Rozmowa z pełnomocnik rządu ds. bezpieczeństwa w szkołach
2 marca 2015
Kamery nie obronią uczniów
Rozmowa z Urszulą Augustyn pełnomocnik rządu ds. bezpieczeństwa w szkołach, sekretarz stanu w Ministerstwie Edukacji Narodowej
„Dziennika Gazety Prawnej” (12.02.2015)
Urszula Augustyn, pełnomocnik rządu ds. bezpieczeństwa w szkołach, sekretarz stanu w Ministerstwie Edukacji Narodowej
Urszula Augustyn: Nauczyciele mogliby być zatrudniani na podstawie kodeksu pracy. Awansować powinni najlepsi.
Opozycja uważa, że jest pani psiapsiółką premier Ewy Kopacz. I dlatego otrzymała pani tak wysokie stanowisko…
UA: Jeśli to jest jedyna ocena mojej dotychczasowej pracy na rzecz edukacji, to jest mi najzwyczajniej w świecie przykro. Ale opozycja ma to do siebie, że ma prawo krytykować. Chciałabym, aby oceniano mnie przez dotychczasowe osiągnięcia i pracę na rzecz edukacji.

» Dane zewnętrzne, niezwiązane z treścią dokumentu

(* ===== verification/Hashtab.v ===== *)
(** Hash tables with string keys, [struct cli_hashtable], and the maps built on
    them, [struct cli_map]: the other half of libclamav/hashtab.c. *)
From stdpp Require Import base numbers list list_numbers gmap.
From Stdlib Require Import ZArith Lia Bool.
From S2P Require Import Prelude Probing Dlp Hashset.
Import Errors Alloc Dlp.Ctype HashFn.
Local Open Scope Z_scope.

Module HashTab.

(** The key pointer of an element: NULL, the address of [DELETED_KEY], a string
    of its own (the bytes of the block), or the address of a freed block. *)
Inductive keyptr := KNull | KDeleted | KStr (block : list Z) | KFreed.

Record element := { ekey : keyptr; data : Z; elen : Z }.

(** A table: a NULL [htable] is the empty list. *)
Record hashtable := { htable : list element; capacity : Z; used : Z; maxfill : Z }.

Definition empty_element : element := {| ekey := KNull; data := 0; elen := 0 |}.

(** [cli_hashtab_init]: [mem] says whether the C library has memory; the struct
    is unchanged when it has not. *)
Definition cli_hashtab_init (mem : bool) (s : hashtable) (cap : Z) : Z * hashtable :=
  let cap := nearest_power cap in
  if negb (cli_calloc mem cap 24) then (CL_EMEM, s)
  else (0, {| htable := replicate (Z.to_nat cap) empty_element; capacity := cap; used := 0;
              maxfill := uint 64 (8 * cap) / 10 |}).

(** One round of the mixing in [hash]. *)
Definition hash_mix (Hash c : Z) : Z := hash32shift (uint 32 (Hash + c)).

(** The loop of [hash] over the [len] bytes at [k], with the mixing function as
    an argument. *)
Fixpoint hash_loop (mix : Z -> Z -> Z) (len : nat) (k : list Z) (Hash : Z) : option Z :=
  match len with
  | O => Some Hash
  | S n =>
      match k with
      | [] => None
      | c :: k' => hash_loop mix n k' (mix Hash c)
      end
  end.

Definition hash (k : list Z) (len SIZE : Z) : option Z :=
  let* Hash := hash_loop hash_mix (Z.to_nat len) k 1 in Some (Z.land Hash (uint 64 (SIZE - 1))).

(** [strncmp(a, b, n) == 0]; a read beyond either block is undefined. *)
Fixpoint strncmp_eq (n : nat) (a b : list Z) : option bool :=
  match n with
  | O => Some true
  | S n' =>
      match a, b with
      | x :: a', y :: b' =>
          if negb (x =? y) then Some false else if x =? 0 then Some true else strncmp_eq n' a' b'
      | _, _ => None
      end
  end.

(** The test [len == element->len && strncmp(key, element->key, len) == 0] on an
    element whose key is neither NULL nor [DELETED_KEY]. *)
Definition key_matches (key : list Z) (len : Z) (e : element) : option bool :=
  if negb (len =? elen e) then Some false else
  match ekey e with
  | KStr block => strncmp_eq (Z.to_nat len) key block
  | _ => None
  end.

(** The loop of [cli_hashtab_find]: the index of the element, [None] for NULL. *)
Fixpoint find_loop (fuel : nat) (s : hashtable) (key : list Z) (len idx tries : Z)
    : res (option Z) :=
  match fuel with
  | O => NoFuel
  | S f =>
      let! e := of_opt (bget (htable s) idx) in
      let next :=
        let idx := Z.land (uint 64 (idx + tries)) (capacity s - 1) in
        let tries := tries + 1 in
        if tries <=? capacity s then find_loop f s key len idx tries else Ok None in
      match ekey e with
      | KNull => Ok None
      | KDeleted => next
      | _ =>
          let! eq := of_opt (key_matches key len e) in
          if (eq : bool) then Ok (Some idx) else next
      end
  end.

(** [tries] grows with every round, so [capacity] rounds end the loop. *)
Definition cli_hashtab_find (s : hashtable) (key : list Z) (len : Z) : res (option Z) :=
  let! idx := of_opt (hash key len (capacity s)) in
  find_loop (S (Z.to_nat (capacity s))) s key len idx 1.

(** The inner loop of [cli_hashtab_grow]: a free slot of the new table. *)
Fixpoint rehash_loop (fuel : nat) (htab : list element) (new_capacity idx tries : Z)
    : res (option Z) :=
  match fuel with
  | O => NoFuel
  | S f =>
      let! e := of_opt (bget htab idx) in
      match ekey e with
      | KNull => Ok (Some idx)
      | _ =>
          if tries <=? new_capacity
          then rehash_loop f htab new_capacity (uint 64 (idx + tries) `mod` new_capacity) (tries + 1)
          else Ok None
      end
  end.

(** The outer loop, over the elements of the old table; [None]: the
    "impossible" error. *)
Fixpoint grow_loop (old : list element) (htab : list element) (new_capacity used : Z)
    : res (option (list element * Z)) :=
  match old with
  | [] => Ok (Some (htab, used))
  | e :: old' =>
      match ekey e with
      | KNull | KDeleted => grow_loop old' htab new_capacity used
      | KFreed => Undef
      | KStr block =>
          let! idx := of_opt (hash block (elen e) new_capacity) in
          let! slot := rehash_loop (S (Z.to_nat new_capacity)) htab new_capacity idx 1 in
          match slot with
          | None => Ok None
          | Some idx =>
              let! htab := of_opt (bset htab idx e) in
              grow_loop old' htab new_capacity (used + 1)
          end
      end
  end.

Definition cli_hashtab_grow (mem : bool) (s : hashtable) : res (Z * hashtable) :=
  let new_capacity := nearest_power (uint 64 (capacity s + 1)) in
  let ok := cli_calloc mem new_capacity 24 in
  if (new_capacity =? capacity s) || negb ok then Ok (CL_EMEM, s) else
  let! r := grow_loop (htable s) (replicate (Z.to_nat new_capacity) empty_element) new_capacity 0 in
  match r with
  | None => Ok (CL_EMEM, s)
  | Some (htab, used') =>
      Ok (CL_SUCCESS, {| htable := htab; capacity := new_capacity; used := used';
                         maxfill := uint 64 (new_capacity * 8) / 10 |})
  end.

Nie brakuje też głosów, że w resorcie nie jest potrzebny kolejny sekretarz stanu. Czy dużo ma pani pracy?
UA: Mam wyjątkowe i konkretne zadanie postawione przez panią premier. Chcemy zwrócić uwagę na bezpieczeństwo w szkołach. Mam sprawić, by uczniowie czuli się w nich lepiej, bezpieczniej. Czasu mam niewiele, bo do jesiennych wyborów parlamentarnych muszę przedstawić konkretne rozwiązania. Mam więc sporo pracy. W latach 2008–2013 na rządowy program Bezpieczna szkoła wydano ponad 80 mln zł.
Obecnie na poprawę bezpieczeństwa w szkołach nie można wydać rocznie więcej niż 6 mln zł. Czy to nie za mało, aby cokolwiek zdziałać?
UA: Wszystko zależy od tego, co się za te pieniądze chce zrobić. Proszę pamiętać, że również przez marszałków w programach idą środki z UE, które mogą być przeznaczane na poprawę bezpieczeństwa w szkołach. O szczegółach tych rozwiązań będę z każdym z nich rozmawiać.
Ile tych pieniędzy marszałkowie mają zarezerwowane na bezpieczną szkołę?
UA: Sporo.
Więcej niż 6 mln na rządowy program Bezpieczna i przyjazna szkoła?
UA: Nie mogę dziś mówić o kwotach, jeśli wcześniej nie rozmawiałam z marszałkami. Na pewno jest to dwucyfrowa liczba milionów.
Czyli 10 mln zł?
UA: Dwucyfrowe może też być 90 albo nawet 98. Konkrety będą znane po spotkaniach z marszałkami. Dla mnie ważne są rozwiązania systemowe.
No właśnie, jakie one są lub mają być?
UA: Niekoniecznie marszałkowie muszą wyposażać szkoły w kamery i monitoring, ale na pewno powinni zainwestować w skuteczne wsparcie dla nauczycieli. Potrzebna jest edukacja zarówno dla nauczycieli, jak i rodziców. Musimy też zadbać, aby nie stali oni po dwóch stronach barykady. Żeby osiągnąć sukces wychowawczy, powinni się porozumieć i wypracować wspólne rozwiązania na rzecz młodych. Na takie działania wiele pieniędzy nie potrzeba.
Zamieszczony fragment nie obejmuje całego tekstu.